Summary
This diagnostic report sets out the current state of medical training and identifies 11 recommendations, including four key priorities: making training more flexible, building on excellence beyond formal routes, addressing damaging bottlenecks, and rebuilding inclusive team structures where doctors feel valued. While the report acknowledges risks and trade-offs in implementing major changes, it concludes that the gap between current practice and future needs is significant enough to justify action.
Content
Recommendations
- We recommend that a reform of postgraduate medical education and training is undertaken as a matter of urgency.
- Addressing bottlenecks at all points in training and development should be considered urgently. This will have to include consideration of the right ratio between new international graduate entrants to medicine in the UK and those who are already working and training in the NHS, taking into account the workforce need.
- Training should become more flexible.
- All doctors working in the NHS should be supported to progress and the differentiation between ‘training’ and ‘service’ roles should be made less rigid for doctors early in their careers. We recognise, however, that progression will not be at the same rate for all doctors.
- The output from the review of rotational structures must be incorporated in the wider reforms.
- Reform of medical training must consider the need to provide a medical workforce across the country for the whole population equitably. This means changes in medical school places and training places should take account of where medical need is growing and will grow in the future; this is seldom wealthy metropolitan areas. We recognise that there is a tension between this need and the geographical preferences stated by resident doctors.
- A strategy to deliver educators who are supported and enabled to train the future medical workforce in a fit for purpose environment and with transparent funding should be a fundamental part of NHS reform. Training reform should aim to make the role of the educator less rather than more bureaucratic.

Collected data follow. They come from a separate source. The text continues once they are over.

(** ** Theorems *)

(** C4: a token that is malformed in any of the ways a token can be (a
    number of segments other than three, a payload that is not URL-safe
    base64, a decoded payload that is not a JSON object, no [exp] member or
    one that is not a number) is expired; and a well-formed token with a
    numeric [exp] is not expired exactly when [exp] is after the current
    time: it is not expired with [exp] one hour ahead and it is expired
    with [exp] one hour behind. *)
Theorem IsExpired_fail_safe :
  forall (DecodeString : string -> option (list Byte.byte))
         (Unmarshal : list Byte.byte -> option Claims)
         (now : Z) (t : OidcIdentityToken),
    (Malformed DecodeString Unmarshal t ->
     IsExpired DecodeString Unmarshal now t = true) /\
    (forall exp, expires_at DecodeString Unmarshal t exp ->
                 (IsExpired DecodeString Unmarshal now t = false <-> (now < exp)%Z)) /\
    (expires_at DecodeString Unmarshal t (now + 3600) ->
     IsExpired DecodeString Unmarshal now t = false) /\
    (expires_at DecodeString Unmarshal t (now - 3600) ->
     IsExpired DecodeString Unmarshal now t = true).
Proof.
  intros DecodeString Unmarshal now t. split; [apply IsExpired_malformed|].
  split; [|split].
  - intros exp H. rewrite (IsExpired_expires_at _ _ _ _ _ H).
    destruct (Z.ltb_spec now exp); cbn; split; intros; try lia; congruence.
  - intros H. rewrite (IsExpired_expires_at _ _ _ _ _ H).
    destruct (Z.ltb_spec now (now + 3600)); [reflexivity | lia].
  - intros H. rewrite (IsExpired_expires_at _ _ _ _ _ H).
    destruct (Z.ltb_spec now (now - 3600)); [lia | reflexivity].
Qed.

Lemma IsExpired_fail_safe_witness :
  expired now "mock.payload" = true /\
  expired now "mock.pay|load.mock" = true /\
  expired now "mock.payload.mock" = true /\
  expired now token_no_exp = true /\
  expired now token_exp_string = true /\
  (expired now token_ahead = false <-> (now < 2000003600)%Z) /\
  expired now token_ahead = false /\
  expired now token_behind = true.
Proof.
  pose proof (IsExpired_fail_safe Base64.DecodeString Json.Unmarshal now) as H.
  assert (Hclaims : forall t exp,
             (exists claims h p s bytes,
                 Split t "." = [h; p; s] /\ Base64.DecodeString p = Some bytes /\
                 Json.Unmarshal bytes = Some claims /\
                 claims !! "exp" = Some (JNumber exp)) ->
             expires_at Base64.DecodeString Json.Unmarshal t exp).
  { intros t exp (claims & h & p & s & bytes & Hs & Hd & Hu & He).
    exists claims. split; [exists h, p, s, bytes; auto | exact He]. }
  unfold expired.
  split; [|split; [|split; [|split; [|split; [|split; [|split]]]]]].
  - destruct (H "mock.payload") as (Hbad & _). apply Hbad.
    apply wrong_segment_count. vm_compute. discriminate.
  - destruct (H "mock.pay|load.mock") as (Hbad & _). apply Hbad.
    eapply invalid_encoding; vm_compute; reflexivity.
  - destruct (H "mock.payload.mock") as (Hbad & _). apply Hbad.
    eapply invalid_json; vm_compute; reflexivity.
  - destruct (H token_no_exp) as (Hbad & _). apply Hbad.
    eapply exp_absent; [eexists _, _, _, _; repeat split|]; vm_compute; reflexivity.
  - destruct (H token_exp_string) as (Hbad & _). apply Hbad.
    eapply exp_not_numeric with (v := JString "invalid");
      [eexists _, _, _, _; repeat split; vm_compute; reflexivity
      | vm_compute; reflexivity | discriminate].
  - destruct (H token_ahead) as (_ & Hiff & _). apply Hiff, Hclaims.
    eexists _, _, _, _, _. repeat split; vm_compute; reflexivity.
  - destruct (H token_ahead) as (_ & _ & Hahead & _). apply Hahead, Hclaims.
    eexists _, _, _, _, _. repeat split; vm_compute; reflexivity.
  - destruct (H token_behind) as (_ & _ & _ & Hbehind). apply Hbehind, Hclaims.
    eexists _, _, _, _, _. repeat split; vm_compute; reflexivity.
Defined.

End OidcToken.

- Resident doctors training in craft and procedure heavy specialties must have time to develop procedural skills, particularly early in their training. This includes requiring the independent sector to provide training if the NHS is commissioning and paying for the procedures it undertakes.

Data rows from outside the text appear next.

(** ** A smoke-test double of the libraries

    A small, computable stand-in for the floats and for the libraries, to
    run the script on a concrete input.  It is not a model of IEEE
    arithmetic nor of the modelling library. *)
Module Smoke.
Local Open Scope Q_scope.

(** Rational arithmetic.  Rationals are not closed under fractional
    powers: the exponent is truncated to an integer. *)
Definition q_pow (x y : Q) : result Q :=
  if (Qeq_bool x 0 && (Qnum y <? 0)%Z)%bool then Raise ZeroDivisionError
  else Ok (Qred (Qpower x (Qfloor y))).

(** ['%.3f' % x], truncating. *)
Definition q_fmt3f (x : Q) : string :=
  let n := Qfloor (x * 1000) in
  let digits := pretty (Z.abs n mod 1000)%Z in
  let pad := match String.length digits with
             | 1%nat => "00" | 2%nat => "0" | _ => ""
             end in
  (if (n <? 0)%Z then "-" else "") +:+ pretty (Z.abs n / 1000)%Z +:+ "." +:+ pad +:+ digits.

#[global] Instance q_float : PyFloat Q := {|
  lit := Qred;
  of_int := inject_Z;
  fadd x y := Qred (x + y);
  fsub x y := Qred (x - y);
  fmul x y := Qred (x * y);
  fdiv_ieee x y := Qred (x / y);
  fis_zero x := Qeq_bool x 0;
  fpow := q_pow
|}.

#[global] Instance q_format : PyFormat Q := {| fmt3f := q_fmt3f |}.

Definition q_units : units Q := {|
  MSun := 2; MSun_yr := 3; RSun := 7; LSun := 4; TSun := 5772; AU := 150
|}.

(** The world of the double: the names of the files written so far. *)
Definition wstate : Type := state Q (list string).

Definition new_array (xs : list Q) (s : wstate) : value Q * wstate :=
  let '(l, s') := new_object (OArr xs) s in (VRef l, s').

Definition new_struct (attrs : list (string * value Q)) (s : wstate) : result (value Q) * wstate :=
  let '(l, s') := new_object (OStruct (list_to_map attrs)) s in (Ok (VRef l), s').

Definition write_file (name : string) (s : wstate) : result (value Q) * wstate :=
  (Ok VNone, {| heap := heap s; world := world s ++ [name] |}).

(** The double answers each function the script calls; [fail] names a
    function that raises [IOError] instead. *)
Definition smoke_lib (fail : option string) : library Q (list string) :=
  fun f args kwargs s =>
    if bool_decide (fail = Some f) then (Raise (PyExc "IOError"), s)
    else if String.eqb f "time.time" then (Ok (VFloat 0), s)
    else if String.eqb f "Model.grid" then new_struct [("NPoints", VInt 2)] s
    else if String.eqb f "Res.Rho0" then (Ok (VFloat 1), s)
    else if String.eqb f "Model.density_Env_Disc" then
      let '(t, s1) := new_array [1; 2] s in
      new_struct [("total", t); ("r_env", VNone); ("streamline", VNone)] s1
    else if String.eqb f "Model.density_Hamburgers" then
      let '(t, s1) := new_array [10; 20] s in
      new_struct [("total", t); ("H", VNone); ("Rt", VNone); ("r_disc", VNone)] s1
    else if String.eqb f "Model.temperature_Hamburgers" then
      let '(t, s1) := new_array [100; 200] s in
      new_struct [("total", t)] s1
    else if String.eqb f "Model.velocity" then new_struct [] s
    else if String.eqb f "Model.abundance" then
      let '(t, s1) := new_array [5e-8; 5e-8] s in (Ok t, s1)
    else if String.eqb f "Model.gastodust" then
      let '(t, s1) := new_array [100; 100] s in (Ok t, s1)
    else if String.eqb f "Model.DataTab_LIME" then write_file "datatab.dat" s
    else if String.eqb f "colors.LogNorm" then new_struct kwargs s
    else if (String.eqb f "Plot_model.scatter3D" || String.eqb f "Plot_model.plane2D")%bool then
      match kwarg "output" kwargs with
      | Some (VStr name) => write_file name s
      | _ => (Raise TypeError, s)
      end
    else (Ok VNone, s).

- We should work with the other UK nations to support the GMC’s review of standards and outcomes and subsequent review by colleges of postgraduate training curricula, including considering changes from the 10 Year Health Plan. This will include maintaining generalist skills while specialising; and ensuring digital skills for all doctors, which are essential for future patient care.

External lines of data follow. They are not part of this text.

(** * sfsimodels: the Soil consistency cluster, bulk load and serialisation,
      and the layered SoilProfile with its vertical stress integration.

    The development is a shallow embedding of
      - [sfsimodels/models/soils.py]            (Soil, SoilProfile),
      - [sfsimodels/models/abstract_models.py]  (PhysicalObject, CustomObject),
      - [sfsimodels/files.py]                   (add_to_obj, the soils loop of
        ecp_dict_to_objects, Output.add_to_dict, Output.add_to_output).

    Conventions of the embedding.
      - A Python number is an exact rational ([Q]); IEEE rounding, infinities
        and NaN are not part of the model.  [==] and [!=] on numbers are
        [Qeq_bool] and its negation, so [0 == 0.0] holds as in Python.
        Since the arithmetic of the code rounds, a numeric result is stated
        as the expression the code evaluates, in its order of operations,
        and a check of the code as the comparison of the two expressions it
        compares; order relations are stated where rounding keeps them.
      - An attribute value of the data model is a nullable real:
        [None] or a number ([value := option Q]).
      - A Python object is its instance dictionary ([gmap string value]) read
        over the dictionary of its class; properties are descriptors of the
        class and take precedence, as in Python.
      - Mutating code is a state-and-exception computation: an exception
        leaves the object in the state reached when it was raised. *)

From Stdlib Require Import QArith Qminmax Lqa Lia String List Sorted Permutation Bool.
From stdpp Require Import base option gmap strings fin_maps.
Import ListNotations.

Local Open Scope string_scope.
Local Open Scope list_scope.
Local Open Scope Q_scope.
Lemma transport_socket_failure (game_data : list pyval) (s : Session) (w : bytes)
    (p : Z) (e : exn) :
  dumps (envelope (self s) game_data) = Return w ->
  game_port (self s) = Some p -> valid_port p = true ->
  socket_failure s e ->
  (transport game_data s).1 = Raise e.
Proof.
  intros Hw Hp Hvalid Hfail.
  destruct s as [[sv pt c un pw gp] [tc cs ss ti us ui ts uss]].
  simpl in *. subst gp.
  unfold transport. st_unfold. simpl. rewrite Hw. simpl.
  unfold udp_sendto. simpl. rewrite Hvalid. simpl.
  destruct Hfail as [Hsend | [Hsend Hrecv]].
  - destruct us as [|[e'|] script]; simpl in Hsend; try discriminate.
    injection Hsend as ->. reflexivity.
  - unfold socket_failure in *. simpl in *.
    destruct ui as [|[e'|d] inbox]; simpl in Hrecv; try discriminate.
    injection Hrecv as ->.
    destruct us as [|[e'|] script]; simpl; try reflexivity.
    exfalso. apply (Hsend e'). reflexivity.
Qed.

(** C7, as the code has it. A cycle whose datagram send or receive fails at
    the socket ends the loop: the error leaves [transport] and [networking]
    uncaught, whatever the number of turns the loop is watched for; nothing
    is put on [feedback] for that cycle, and the sockets stay as that
    cycle's [transport] left them: no later cycle runs. *)
Theorem networking_socket_error_escapes (st : Bridge) (x : list pyval) (w : bytes)
    (p : Z) (e : exn) (cycles : nat) :
  forward st !! (length (forward st) - 2)%nat = Some x ->
  dumps (envelope (self (session st)) x) = Return w ->
  game_port (self (session st)) = Some p -> valid_port p = true ->
  socket_failure (session st) e ->
  exists st',
    networking (S cycles) st = (Raise e, st')
    /\ feedback st' = feedback st
    /\ session st' = (transport x (session st)).2.
Proof.
  intros Hx Hw Hp Hvalid Hfail.
  apply (networking_raise st x e cycles Hx).
  eapply transport_socket_failure; eassumption.
Qed.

- The recruitment to medical training should be reviewed to ensure it supports future models of training delivery and training flexibility and is fair and equitable to all candidates, while aiming to recognise excellence in medical practice.
- Clinical academic medicine is essential for the delivery of healthcare now and in the future, both in academic centres and across the NHS. This workforce should be developed to meet the current and future population health needs, particularly in primary care, community and public health settings.